By treaty, any land belonging the any Indian Nation, is still the rightful land of the Sovereign Tribal Nation, not the United States.

Therefore any land taken from Indian Nations by the United States under the eminent domain clause of the U.S. Constitution and not by treaty has been unconstitutionally obtained and is in violation of Treaty Law. Both as practiced by the United States with Indian Nations (The Law of the land) and International Treaty Law.

It is therefore the right of Every Indian Nation to to reestablish their rights and claims over any and all unceded lands taken by the United States under the eminent domain clause of the US Constitution and to reestablish their control and jurisdiction of these lands.

Eminent Domain and Indian Nations.

Amendment V

No person shall be held to answer for a capital, or otherwise infamous crime, unless on a presentment or indictment of a grand jury, except in cases arising in the land or naval forces, or in the militia, when in actual service in time of war or public danger; nor shall any person be subject for the same offense to be twice put in jeopardy of life or limb; nor shall be compelled in any criminal case to be a witness against himself, nor be deprived of life, liberty, or property, without due process of law; nor shall private property be taken for public use, without just compensation.

Public Purpose

In the past, courts narrowly interpreted the Fifth Amendment to only allow the government to seize property for highways, government offices, military bases, and the like. Now, courts more broadly interpret the amendment to allow the government to seize property if doing so will increase the general public welfare, such as when the government uses eminent domain to seize private property to facilitate a private development that will raise the government's tax revenues. See Kelo v. City of New London, 545 U.S> 469 (2005).

In every sense the eminent domain clause applies to private lands held by American Citizens and in no case can be applied to the Lands belonging to Sovereign Nations.

The process of reclaiming unceded lands is as simple as enforcement of Tribal Jurisdiction.

Question Of Jurisdiction

 

The United States Government refuses to enforce Civil Rights Protections for American Indians on Tribal Land, claiming that they do not have jurisdiction because of the Sovereign Status of Tribal Governments.

Yet, The United States Government makes laws that affect these same governments without their consent or consideration.

The United States places BIA police on Reservation Lands to enforce BIA laws and the Laws of the United States Governments.

They send the FBI and other Federal Agencies onto Tribal Land for any purpose they choose.

The United States Government is enforcing laws on Indian Lands yet they can not enforce the U.S. Constitution on Indian Reservations.

How can the Laws of the United States Government have any legal standing if the Constitution has no force and effect on Tribal Land.

It can not be both ways.

Either the laws and Constitution must be equally enforced, or the Laws and constitution can not be applied.

If the latter is the case, then all Federal Employees must be removed from Tribal Land and Complete Jurisdiction must be placed in the hands of Tribal Governments.

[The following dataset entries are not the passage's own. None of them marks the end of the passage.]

(** The handles given out are numbered; [closeStarted] is [closeOnce], [closeDone]
    the channel. *)
Record Appender := mkAppender {
  a_config : Config; a_queue : Queue nat; a_pool : BytePool; a_flusher : Flusher;
  a_closed : bool; a_sequence : Z;
  publishAttempts : Z; accepted : Z; rejectedFull : Z; rejectedClosed : Z;
  rejectedOversized : Z; rejectedInvalid : Z; filtered : Z; levels : list levelCounters;
  closeStarted : bool; closeDone : bool; closeErr : option error; handles : list Lease
}.

#[export] Instance Appender_fields : Fields Appender := λ r,
  mkAppender (a_config r) (a_queue r) (a_pool r) (a_flusher r) (a_closed r) (a_sequence r)
    (publishAttempts r) (accepted r) (rejectedFull r) (rejectedClosed r) (rejectedOversized r)
    (rejectedInvalid r) (filtered r) (levels r) (closeStarted r) (closeDone r) (closeErr r) (handles r).

(** The configurations [New] hands on. *)
Definition pool_config (c : Config) : Pool.Config :=
  Pool.mkConfig (PoolClasses c) (MaxEventBytes c) (c_AuditMode c) (AuditSampleEvery c) (LeaseTimeout c)
    (AuditScanInterval c) (AuditHistoryLimit c) (AuditStackDepth c) (ProjectRoot c).

Definition flusher_config (c : Config) : Flusher.Config :=
  Flusher.mkConfig (BatchSize c) (FlushInterval c) (PollInterval c) (RetryBackoff c) (MaxRetryBackoff c).

Definition New (c : Config) (options : list (option Option)) : result Appender :=
  c ← apply_options options c;
  let c := c <| Sink := true |> in
  c ← normalized c;
  queue ← Ring.New (RingCapacity c);
  bytePool ← Pool.New (pool_config c);
  batcher ← Flusher.New false false false (flusher_config c);
  Ok (mkAppender c queue bytePool (Flusher.Start batcher) false 0 0 0 0 0 0 0 0
        (replicate 4 (mkLevel 0 0 0)) false false None []).

(** ** Publishing *)

Definition on_level (level : Z) (f : levelCounters → levelCounters) (a : Appender) : Appender :=
  a <| levels ::= alter f (Z.to_nat level) |>.

(** [a.publishAttempts.Add(1)], with [a.levels[level].attempts.Add(1)]. *)
Definition attempt (a : Appender) : Appender := a <| publishAttempts ::= inc |>.
Definition attempt_at (level : Z) (a : Appender) : Appender :=
  on_level level (λ l, l <| lv_attempts ::= inc |>) (attempt a).

Definition drop_at (level : Z) (a : Appender) : Appender := on_level level (λ l, l <| lv_dropped ::= inc |>) a.

(** A rejection: its counter, the level's [dropped], the result. *)
Definition reject (level : Z) (r : PublishResult) (a : Appender) : Appender * PublishResult :=
  let a := match r with
           | QueueFull => a <| rejectedFull ::= inc |>
           | Closed => a <| rejectedClosed ::= inc |>
           | Oversized => a <| rejectedOversized ::= inc |>
           | _ => a <| rejectedInvalid ::= inc |>
           end in
  (drop_at level a, r).

(** Pool calls on the appender's pool. *)
Definition pool_call (op : pool_op) (a : Appender) : Appender * option error :=
  let '(p, err) := pool_do op (a_pool a) in (a <| a_pool := p |>, err).

Definition on_handle (n : nat) (f : Lease → Lease) (a : Appender) : Appender := a <| handles ::= alter f n |>.

(** [lease.inner.ID()], [lease.Len()]. *)
Definition inner_ID (a : Appender) (h : nat) : Z :=
  match leases (a_pool a) !! h with Some l => l_id l | None => 0 end.
Definition inner_Len (a : Appender) (h : nat) : Z :=
  match leases (a_pool a) !! h with Some l => Pool.Lease_Len l | None => 0 end.

(** The guard of [TryPublishLease]; [None] is nil or another appender's lease. *)
Definition publishable (level : Z) (lease : option nat) (a : Appender) : option (nat * Lease) :=
  match lease with
  | None => None
  | Some n =>
      match handles a !! n with
      | None => None
      | Some l =>
          if negb (Level_valid level) || negb (lh_id l =? inner_ID a (inner l)) || released l
             || transferred l || (inner_Len a (inner l) <=? 0)
          then None else Some (n, l)
      end
  end.

(** From [MarkQueued] on. *)
Definition publish_queued (level : Z) (n : nat) (l : Lease) (a : Appender) : Appender * PublishResult :=
  let '(q, r) := Ring.TryPublish (a_queue a) (Some (inner l)) in
  let a := a <| a_queue := q |> in
  match r with
  | PublishAccepted =>
      (on_level level (λ c, c <| lv_accepted ::= inc |>)
         (on_handle n (λ l, l <| transferred := true |>) a <| accepted ::= inc |>), Accepted)
  | PublishFull => reject level QueueFull (pool_call (DoRollbackQueued (inner l)) a).1
  | PublishClosed => reject level Closed (pool_call (DoRollbackQueued (inner l)) a).1
  | PublishInvalid => reject level InvalidLease (pool_call (DoRollbackQueued (inner l)) a).1
  end.

Definition TryPublishLease (level : Z) (lease : option nat) (a : Appender) : Appender * PublishResult :=
  match publishable level lease a with
  | None => (attempt a <| rejectedInvalid ::= inc |>, InvalidLease)
  | Some (n, l) =>
      if level <? MinLevel (a_config a) then (a <| filtered ::= inc |>, Filtered)
      else
        let a := attempt_at level a in
        if a_closed a then reject level Closed a
        else if MaxEventBytes (a_config a) <? inner_Len a (inner l) then reject level Oversized a
        else
          match pool_call (DoSetAuditContext (inner l) (mkAuditContext (Level_String level) (logger l) 0)) a with
          | (a, Some _) => reject level InvalidLease a
          | (a, None) =>
              match pool_call (DoMarkQueued (inner l)) a with
              | (a, Some _) => reject level InvalidLease a
              | (a, None) => publish_queued level n l a
              end
          end
  end.

(** ** The borrower's handle (lease.go) *)

Definition acquire (capacity : Z) (level : option Z) (e : env) (a : Appender) : Appender * result nat :=
  if a_closed a then (a, Err ErrAppenderClosed)
  else
    let context := mkAuditContext (match level with Some l => Level_String l | None => "" end)
                     (Name (a_config a)) 2 in
    match Pool.AcquireContext capacity context e (a_pool a) with
    | (p, Err err) => (a <| a_pool := p |>, Err err)
    | (p, Ok h) =>
        let a := a <| a_pool := p |> in
        (a <| handles ::= λ l, l ++ [mkHandle h (inner_ID a h) (Name (a_config a)) false false] |>,
         Ok (length (handles a)))
    end.

Definition Acquire (capacity : Z) : env → Appender → Appender * result nat := acquire capacity None.

Definition AcquireFor (level capacity : Z) (e : env) (a : Appender) : Appender * result nat :=
  if negb (Level_valid level) then (a, Err ErrInvalidLease) else acquire capacity (Some level) e a.

(** [l == nil || l.transferred.Load() || l.released.Load()] *)
Definition usable (lease : option nat) (a : Appender) : option (nat * Lease) :=
  match lease with
  | None => None
  | Some n =>
      match handles a !! n with
      | Some l => if transferred l || released l then None else Some (n, l)
      | None => None
      end
  end.

Definition Lease_ID (lease : option nat) (a : Appender) : Z :=
  match lease with Some n => match handles a !! n with Some l => lh_id l | None => 0 end | None => 0 end.

Definition Lease_Len (lease : option nat) (a : Appender) : Z :=
  match lease with Some n => match handles a !! n with Some l => inner_Len a (inner l) | None => 0 end | None => 0 end.

Definition Lease_Write (lease : option nat) (data : list byte) (a : Appender) : Appender * Z * option error :=
  match usable lease a with
  | None => (a, 0, Some ErrInvalidLease)
  | Some (_, l) => let '(p, n, err) := Pool.Write (inner l) data (a_pool a) in (a <| a_pool := p |>, n, err)
  end.

Definition Lease_SetBytes (lease : option nat) (data : list byte) (a : Appender) : Appender * option error :=
  match usable lease a with
  | None => (a, Some ErrInvalidLease)
  | Some (_, l) => pool_call (DoSetBytes (inner l) data) a
  end.

Definition Lease_Buffer (lease : option nat) (a : Appender) : result (list byte) :=
  match usable lease a with
  | None => Err ErrInvalidLease
  | Some (_, l) => Pool.Writable (inner l) (a_pool a)
  end.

The Federal Laws can have no force and effect unless they can stand the test of constitutionality.

How can the FBI, BIA Police, US Marshall and any other Federal Agency enforce laws on Tribal Land when these laws are NOT protected by the Bill Of Rights contained in the United States Constitution? Is this done anywhere else in the United States or in any place where the United States Asserts its Jurisdiction and power? Is it only First Nation People who have NO rights in this country? In a land where even Illegal Aliens have Civil Rights...why is it that American Indians have NONE?

And if the United States Constitution is not valid or enforceable on Tribal Land, then how can the United States assume jurisdiction over offenses committed by non Indians on Tribal Land?

Yet the United States Government asserts jurisdiction over offenses committed by Indians off of Tribal Lands.

Either the United States Government must surrender Jurisdiction of all offenses committed on Tribal Land to the Tribal Courts, or the United States must extend the jurisdiction of Tribal Courts to include offenses committed by Indians off of Tribal Land.